At this point, Horacio is described as "a spectator on the edge of a spectacle"--always an observer, never a participant.
Horacio further evolves once he returns to his native Argentina and joins a circus then becomes part of the staff of the insane asylum. He continues his metaphysical musings with his friend, Traveler and equates Traveler's wife Talita with La Maga. Love always unquenched, except for the love himself or the love of creating the spectacle and still remaining outside of it.

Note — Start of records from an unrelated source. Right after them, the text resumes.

(** The printer after [f1] alone was registered. *)
Definition p0 : Printer :=
  match addFile f1 new_Printer with
  | Normal p => p
  | Throw _ => new_Printer
  end.

(** The test finishes, then logs arrive; and the other way round. *)
Definition result_then_logs : list Event :=
  [OnTaskStateChange "t1" (Some (failed_with None));
   OnTaskStateChange "s1" (Some (failed_with (Some [boom])));
   OnConsoleLog "t1" hello;
   OnTaskStateChange "f1" (Some running)].

Definition logs_then_result : list Event :=
  [OnConsoleLog "t1" hello;
   OnTaskStateChange "t1" (Some (failed_with None));
   OnTaskStateChange "s1" (Some (failed_with (Some [boom])));
   OnTaskStateChange "f1" (Some running)].

(** A file whose only task is the test [t1]; one whose only task is the
    skipped test [t2]. *)
Definition f3 : File :=
  {| file_suite := f1_suite; file_tasks := [TaskTest t1] |}.

Definition f4 : File :=
  {| file_suite := f1_suite; file_tasks := [TaskTest t2] |}.

(** A file with a suite of two tests, a skipped suite and a custom task. *)
Definition f5 : File :=
  {| file_suite := f1_suite;
     file_tasks :=
       [TaskSuite s1 [TaskTest t1; TaskTest t3];
        TaskSuite s2 [TaskTest t2];
        TaskCustom c1] |}.

(** A whole run on [file]: registration, the events, then the file's
    terminal notification; the lines logged, if registration succeeded. *)
Definition run_of (file : File) (events : list Event) : option (list string) :=
  match addFile file new_Printer with
  | Normal p =>
      Some (console_info
              (run_printer
                 (deliver_all {| run_results := ∅; run_printer := p |}
                    (events ++ [OnTaskStateChange (file_id file) (Some passed)]))))
  | Throw _ => None
  end.

(** The printer after [f5] alone was registered. *)
Definition p5 : Printer :=
  match addFile f5 new_Printer with
  | Normal p => p
  | Throw _ => new_Printer
  end.

(** A second file, with an id of its own, holding the skipped test. *)
Definition f6 : File :=
  {| file_suite :=
       {| suite_id := "f2"; suite_name := "b.test.ts"; suite_mode := ModeRun;
          suite_file := Some "f2" |};
     file_tasks := [TaskTest t2] |}.

(** The printer after [f3] alone was registered; and the one after [f1]
    and then [f6] were. *)
Definition p3 : Printer :=
  match addFile f3 new_Printer with
  | Normal p => p
  | Throw _ => new_Printer
  end.

Definition p06 : Printer :=
  match addFile f6 p0 with
  | Normal p => p
  | Throw _ => new_Printer
  end.

(** The printer after [f2] alone was registered. *)
Definition p2 : Printer :=
  match addFile f2 new_Printer with
  | Normal p => p
  | Throw _ => new_Printer
  end.

End Scenario.

(** ** Sequences of calls, and trees the walker can finish *)

(** [addTestConsoleLog] called for each entry of [logs], oldest first. *)
Definition record_all (logs : list (string * UserConsoleLog)) (p : Printer)
  : Printer :=
  foldl (λ p entry, addTestConsoleLog entry.1 entry.2 p) p logs.

(** Every suite the walker enters from [task] has its [file]. *)
Fixpoint has_files (task : Task) : bool :=
  match task with
  | TaskSuite suite tasks =>
      if decide (suite_mode suite = ModeRun)
      then bool_decide (is_Some (suite_file suite)) && forallb has_files tasks
      else true
  | _ => true
  end.

(** * Properties *)

(** ** Lists, completions *)

Lemma filter_truthy_id (l : list string) :
  Forall truthy l → filter truthy l = l.
Proof.
  induction 1 as [|s l Hs Hl IH]; [reflexivity|].
  rewrite filter_cons_True by exact Hs. by rewrite IH.
Qed.

Lemma flat_map_concat_map {A B} (f : A → list B) (l : list A) :
  flat_map f l = concat (map f l).
Proof. induction l as [|x l IH]; simpl; [reflexivity|]. by rewrite IH. Qed.

Lemma flatMapM_app {A B} (f : A → Completion (list B)) (l1 l2 : list A) :
  flatMapM f (l1 ++ l2) =
    let! a := flatMapM f l1 in
    let! b := flatMapM f l2 in
    Normal (a ++ b).
Proof.
  induction l1 as [|x l1 IH]; simpl.
  - destruct (flatMapM f l2); reflexivity.
  - destruct (f x) as [here|e]; simpl; [|reflexivity].
    rewrite IH. destruct (flatMapM f l1) as [a|e]; simpl; [|reflexivity].
    destruct (flatMapM f l2) as [b|e]; simpl; [|reflexivity].
    by rewrite app_assoc.
Qed.

(** Induction on a task tree with the hypothesis for every child. *)
Lemma Task_tree_ind (P : Task → Prop) :
  (∀ t, P (TaskTest t)) →
  (∀ c, P (TaskCustom c)) →
  (∀ suite tasks, Forall P tasks → P (TaskSuite suite tasks)) →
  ∀ task, P task.
Proof.
  intros Htest Hcustom Hsuite. fix IH 1.
  intros [t|c|suite tasks]; [apply Htest|apply Hcustom|].
  apply Hsuite. induction tasks as [|task tasks IHtasks]; constructor.
  - apply IH.
  - exact IHtasks.
Qed.

Section facts.
Context `{Collaborators}.

(** With non-empty lines [filter(Boolean)] keeps every line of a producer. *)
Lemma callProducer_all_lines `{!TruthyMessages} results p test :
  callProducer results p test =
    [TestMessage_started test]
      ++ map (λ log, TestMessage_log test (log_type log) (log_content log))
             (test_logs p test)
      ++ (if test_fail results test
          then map (TestMessage_fail test) (getTestErrors results test) else [])
      ++ [TestMessage_finished test (result_duration_of results (test_id test) ?? 0%Z)].
Proof.
  unfold callProducer. apply filter_truthy_id.
  repeat apply Forall_app_2.
  - repeat constructor. apply started_truthy.
  - apply Forall_map, Forall_true. intros log. apply log_truthy.
  - destruct (test_fail results test); [|constructor].
    apply Forall_map, Forall_true. intros e. apply fail_truthy.
  - repeat constructor. apply finished_truthy.
Qed.

Lemma handleTest_skip test :
  test_mode test = ModeSkip → handleTest test = Literal (TestMessage_ignored test).
Proof. intros Hmode. unfold handleTest. by rewrite decide_True. Qed.

Lemma handleTest_run test :
  test_mode test ≠ ModeSkip → handleTest test = Producer test.
Proof. intros Hmode. unfold handleTest. by rewrite decide_False. Qed.

Lemma handleTask_suite suite tasks :
  handleTask (TaskSuite suite tasks) =
    if decide (suite_mode suite = ModeRun) then handleSuite suite tasks else Normal [].
Proof. reflexivity. Qed.

Lemma handleTask_passed_over task :
  passed_over task → handleTask task = Normal [].
Proof.
  destruct task as [t|c|suite tasks]; simpl; [tauto|reflexivity|].
  intros Hmode. by rewrite decide_False.
Qed.

Lemma handeUpdate_flush results id messages r p :
  fileMessageMap p !! id = Some messages →
  result_state r ≠ StateRun →
  handeUpdate results (id, Some r) p = flushed results id messages p.
Proof.
  intros Hget Hstate. unfold handeUpdate, flushed. simpl.
  rewrite Hget, decide_True by exact Hstate.
  by rewrite flat_map_concat_map.
Qed.

Lemma handeUpdate_unknown results id result p :
  fileMessageMap p !! id = None → handeUpdate results (id, result) p = p.
Proof. intros Hget. unfold handeUpdate. simpl. by rewrite Hget. Qed.

Lemma handeUpdate_absent results id p :
  handeUpdate results (id, None) p = p.
Proof. unfold handeUpdate. simpl. by destruct (fileMessageMap p !! id). Qed.

Lemma handeUpdate_running results id r p :
  result_state r = StateRun → handeUpdate results (id, Some r) p = p.
Proof.
  intros Hstate. unfold handeUpdate. simpl.
  destruct (fileMessageMap p !! id); [|reflexivity].
  rewrite decide_False; [reflexivity|]. intros Hne. by apply Hne.
Qed.

End facts.

(** ** The error fallback chain *)

Section errors.
Context `{Collaborators}.

(** C1, as the code has it.  The errors reported for a test are its own
    result's errors when that array is present, even if it is empty;
    otherwise its suite's result's errors when present; otherwise its file's
    result's errors when present; otherwise exactly one missing-result error.
    A failing test without an errors array of its own whose suite's result
    has one reports a failure line per error of the suite, between its logs
    and its finished line, and no missing-result error. *)
Theorem getTestErrors_fallback `{!TruthyMessages} results p test :
  (∀ own, result_errors_of results (test_id test) = Some own →
     getTestErrors results test = own)
  ∧ (∀ of_suite,
       result_errors_of results (test_id test) = None →
       result_errors_of results (test_suite test) = Some of_suite →
       getTestErrors results test = of_suite)
  ∧ (∀ of_file,
       result_errors_of results (test_id test) = None →
       result_errors_of results (test_suite test) = None →
       test_file test ≫= result_errors_of results = Some of_file →
       getTestErrors results test = of_file)
  ∧ (result_errors_of results (test_id test) = None →
     result_errors_of results (test_suite test) = None →
     test_file test ≫= result_errors_of results = None →
     getTestErrors results test = [MissingResultError test])
  ∧ (∀ of_suite,
       test_mode test ≠ ModeSkip →
       test_fail results test = true →
       result_errors_of results (test_id test) = None →
       result_errors_of results (test_suite test) = Some of_suite →
       test_lines results p test =
         [TestMessage_started test]
           ++ map (λ log, TestMessage_log test (log_type log) (log_content log))
                  (test_logs p test)
           ++ map (TestMessage_fail test) of_suite
           ++ [TestMessage_finished test
                 (result_duration_of results (test_id test) ?? 0%Z)]).
Proof.
  unfold getTestErrors. repeat split.
  - intros own ->. reflexivity.
  - intros of_suite -> ->. reflexivity.
  - intros of_file -> -> ->. reflexivity.
  - intros -> -> ->. reflexivity.
  - intros of_suite Hmode Hfail Hown Hsuite.
    unfold test_lines. rewrite handleTest_run by exact Hmode. simpl.
    rewrite callProducer_all_lines, Hfail.
    unfold getTestErrors. rewrite Hown, Hsuite. reflexivity.
Qed.

End errors.

(** C1, at a failing test without errors of its own under a suite with one
    error: the failure line is the suite's. *)
Lemma getTestErrors_fallback_witness :
  getTestErrors Scenario.suite_only Scenario.t1 = [Scenario.boom]
  ∧ test_lines Scenario.suite_only Scenario.p1 Scenario.t1 =
      [TestMessage_started Scenario.t1;
       TestMessage_log Scenario.t1 Stdout "hello";
       TestMessage_fail Scenario.t1 Scenario.boom;
       TestMessage_finished Scenario.t1 5%Z].
Proof.
  destruct (getTestErrors_fallback Scenario.suite_only Scenario.p1 Scenario.t1)
    as (_ & Hsuite & _ & _ & Hlines).
  split.
  - apply Hsuite; reflexivity.
  - apply (Hlines [Scenario.boom]); [discriminate|reflexivity..].
Defined.

(** C1 as stated fails: a test whose own errors array is empty gets no
    error at all, although its suite's result carries one; the chain only
    falls through an absent array. *)
Lemma getTestErrors_empty_array_stops_chain :
  result_errors_of Scenario.own_empty (test_id Scenario.t1) = Some []
  ∧ result_errors_of Scenario.own_empty (test_suite Scenario.t1) = Some [Scenario.boom]
  ∧ test_fail Scenario.own_empty Scenario.t1 = true
  ∧ getTestErrors Scenario.own_empty Scenario.t1 = []
  ∧ getTestErrors Scenario.own_empty Scenario.t1 ≠ [Scenario.boom]
  ∧ test_lines Scenario.own_empty Scenario.p1 Scenario.t1 =
      [TestMessage_started Scenario.t1;
       TestMessage_log Scenario.t1 Stdout "hello";
       TestMessage_finished Scenario.t1 5%Z].
Proof. repeat split; try reflexivity. discriminate. Qed.

(** ** The flush gate *)

Section flush.
Context `{Collaborators}.

(** C2.  A notification for an id without a pending entry, or without a
    result, or with a result still in state run, leaves the printer as it
    was.  Any other notification hands the lines of the entry's messages,
    message by message in stored order, to the logger and deletes the
    entry; whatever is notified for that id afterwards changes nothing. *)
Theorem handeUpdate_flushes_once results id result p :
  (fileMessageMap p !! id = None
   ∨ result = None
   ∨ result_state <$> result = Some StateRun →
   handeUpdate results (id, result) p = p)
  ∧ (∀ messages r,
       fileMessageMap p !! id = Some messages →
       result = Some r →
       result_state r ≠ StateRun →
       handeUpdate results (id, result) p =
         {| fileMessageMap := delete id (fileMessageMap p);
            testConsoleMap := testConsoleMap p;
            console_info :=
              console_info p ++ concat (map (evalMessage results p) messages) |}
       ∧ ∀ results' result',
           handeUpdate results' (id, result') (handeUpdate results (id, result) p) =
             handeUpdate results (id, result) p).
Proof.
  split.
  - intros [Hnone|[->|Hrun]].
    + by apply handeUpdate_unknown.
    + apply handeUpdate_absent.
    + destruct result as [r|]; [|apply handeUpdate_absent].
      apply handeUpdate_running. simpl in Hrun. congruence.
  - intros messages r Hget -> Hstate.
    rewrite (handeUpdate_flush _ _ _ _ _ Hget Hstate). split; [reflexivity|].
    intros results' result'. apply handeUpdate_unknown.
    simpl. apply lookup_delete_eq.
Qed.

End flush.

(** C2, at the printer with [f1] pending: a running notification changes
    nothing, the terminal one logs the five lines and drops the entry, and
    a second terminal one changes nothing more. *)
Lemma handeUpdate_flushes_once_witness :
  handeUpdate Scenario.suite_only ("f1", Some Scenario.running) Scenario.p1 = Scenario.p1
  ∧ console_info (handeUpdate Scenario.suite_only ("f1", Some Scenario.passed) Scenario.p1) =
      [SuitMessage_started "f1" "a.test.ts";
       SuitMessage_started "f1" "math";
       TestMessage_started Scenario.t1;
       TestMessage_log Scenario.t1 Stdout "hello";
       TestMessage_fail Scenario.t1 Scenario.boom;
       TestMessage_finished Scenario.t1 5%Z;
       SuitMessage_finished "f1" "math";
       SuitMessage_finished "f1" "a.test.ts"]
  ∧ handeUpdate Scenario.suite_only ("f1", Some Scenario.passed)
      (handeUpdate Scenario.suite_only ("f1", Some Scenario.passed) Scenario.p1) =
      handeUpdate Scenario.suite_only ("f1", Some Scenario.passed) Scenario.p1.
Proof.
  split; [|split].
  - apply (handeUpdate_flushes_once Scenario.suite_only "f1" (Some Scenario.running)
             Scenario.p1).
    right. right. reflexivity.
  - destruct (handeUpdate_flushes_once Scenario.suite_only "f1" (Some Scenario.passed)
                Scenario.p1) as [_ Hflush].
    destruct (Hflush _ Scenario.passed eq_refl eq_refl) as [-> _]; [discriminate|].
    reflexivity.
  - destruct (handeUpdate_flushes_once Scenario.suite_only "f1" (Some Scenario.passed)
                Scenario.p1) as [_ Hflush].
    destruct (Hflush _ Scenario.passed eq_refl eq_refl) as [_ Hagain]; [discriminate|].
    apply Hagain.
Defined.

So why the heck read this? Its complicated, complex and is full of reader activity--flipping pages in a chapter order that makes no obvious sense, all the while contemplating the purpose of this activity (just put the chapters in order...) along with Horacio's misguided musings. And that is the purpose, those exercises into readerliness--self-awareness of the process (reader-response theory, I believe). And this isn't meant to be academic, but a book constructed on that premise can almost stand on its own, and the only reason it does, the only reason that I might consider reading it again is to find gems like these again because I'm sure there's more (is it like the Bible, then?)
"He knew that without faith nothing that should happen would happen and with faith almost never either."

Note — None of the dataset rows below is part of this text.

(* ===== verification/Float32.v ===== *)
(** * Binary floating-point values ([NkFloat] and [NkDouble])

    IEEE-754 binary32 and binary64 values on the Standard Library's executable
    specification [SpecFloat]: every operation rounds to nearest even, as the
    C code compiled for SSE does.  The functions are generic in the format's
    precision and exponent bound. *)
From S2P Require Import Prelude.
From Stdlib Require Export SpecFloat.

Definition NkFloat := spec_float.
Definition NkDouble := spec_float.

(** Equality of the representations (not of the numbers: there are two zeros). *)
#[export] Instance spec_float_eq_dec : EqDecision spec_float.
Proof. solve_decision. Defined.

(** ** binary32 *)
Definition f32_of_Z (z : Z) : NkFloat := binary_normalize 24 128 z 0 false.
Definition f32_add : NkFloat → NkFloat → NkFloat := SFadd 24 128.
Definition f32_sub : NkFloat → NkFloat → NkFloat := SFsub 24 128.
Definition f32_mul : NkFloat → NkFloat → NkFloat := SFmul 24 128.
Definition f32_div : NkFloat → NkFloat → NkFloat := SFdiv 24 128.
(** The literal [num/den]: one correct rounding, both numbers being exact. *)
Definition f32_lit (num den : Z) : NkFloat := f32_div (f32_of_Z num) (f32_of_Z den).

(** ** binary64 *)
Definition f64_of_Z (z : Z) : NkDouble := binary_normalize 53 1024 z 0 false.
Definition f64_mul : NkDouble → NkDouble → NkDouble := SFmul 53 1024.
Definition f64_div : NkDouble → NkDouble → NkDouble := SFdiv 53 1024.
Definition f64_sub : NkDouble → NkDouble → NkDouble := SFsub 53 1024.
Definition f64_lit (num den : Z) : NkDouble := f64_div (f64_of_Z num) (f64_of_Z den).

(** ** Comparisons (false on NaN) *)
Definition f_lt (x y : spec_float) : bool :=
  match SFcompare x y with Some Lt => true | _ => false end.
Definition f_le (x y : spec_float) : bool :=
  match SFcompare x y with Some (Lt | Eq) => true | _ => false end.
Definition f32_eq (x y : NkFloat) : bool := SFeqb x y.
Definition f_gt (x y : spec_float) : bool := f_lt y x.
Definition f_ge (x y : spec_float) : bool := f_le y x.

(** ** Conversions to integers

    [None] for infinities and NaN. *)
Definition f_signed (s : bool) (m : positive) : Z := if s then Z.neg m else Z.pos m.
(** [ceilf], as an integer. *)
Definition f_ceil (x : spec_float) : option Z :=
  match x with
  | S754_zero _ => Some 0
  | S754_finite s m e =>
      Some (if 0 <=? e then f_signed s m * 2 ^ e else - ((- f_signed s m) / 2 ^ (- e)))
  | _ => None
  end.
(** Truncation towards zero: the C conversion to an integer type. *)
Definition f_trunc (x : spec_float) : option Z :=
  match x with
  | S754_zero _ => Some 0
  | S754_finite s m e =>
      Some (if 0 <=? e then f_signed s m * 2 ^ e else Z.quot (f_signed s m) (2 ^ (- e)))
  | _ => None
  end.
(** Conversion to a [w]-bit unsigned type; undefined when the value does not fit. *)
Definition f_to_u (w : Z) (x : option Z) : outcome Z :=
  match x with
  | Some z => if bool_decide (is_u w z) then Ret z else Undef
  | None => Undef
  end.
(** [(int)x]. *)
Definition f_to_int (x : spec_float) : outcome Z :=
  match f_trunc x with
  | Some z => if (INT32_MIN <=? z) && (z <=? INT32_MAX) then Ret z else Undef
  | None => Undef
  end.

(** ** Vectors ([include/Noriko/renderer.h]) *)
Record NkVec2F := mkVec { m_xVal : NkFloat; m_yVal : NkFloat }.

"The novel that interests us is not one that places characters in a situation, but rather one that puts the situation in the chartactes."
Yes, it's a metaphysical meditation on the act of reading, which then makes the reader feel eerie for reading it in the first place and even more eerie to want to read it again, like it's a duty to crack it, because you're not sure if Cortazar cracked it himself, like it wrote itself.
Or one may perceive as stated on page 440 of my dog-eared copy from the mid 70's: "one would have to recognize that his book was before anything else a literary undertaking, precisely because it waas set forth as the destruction of literary forms."
Oh my.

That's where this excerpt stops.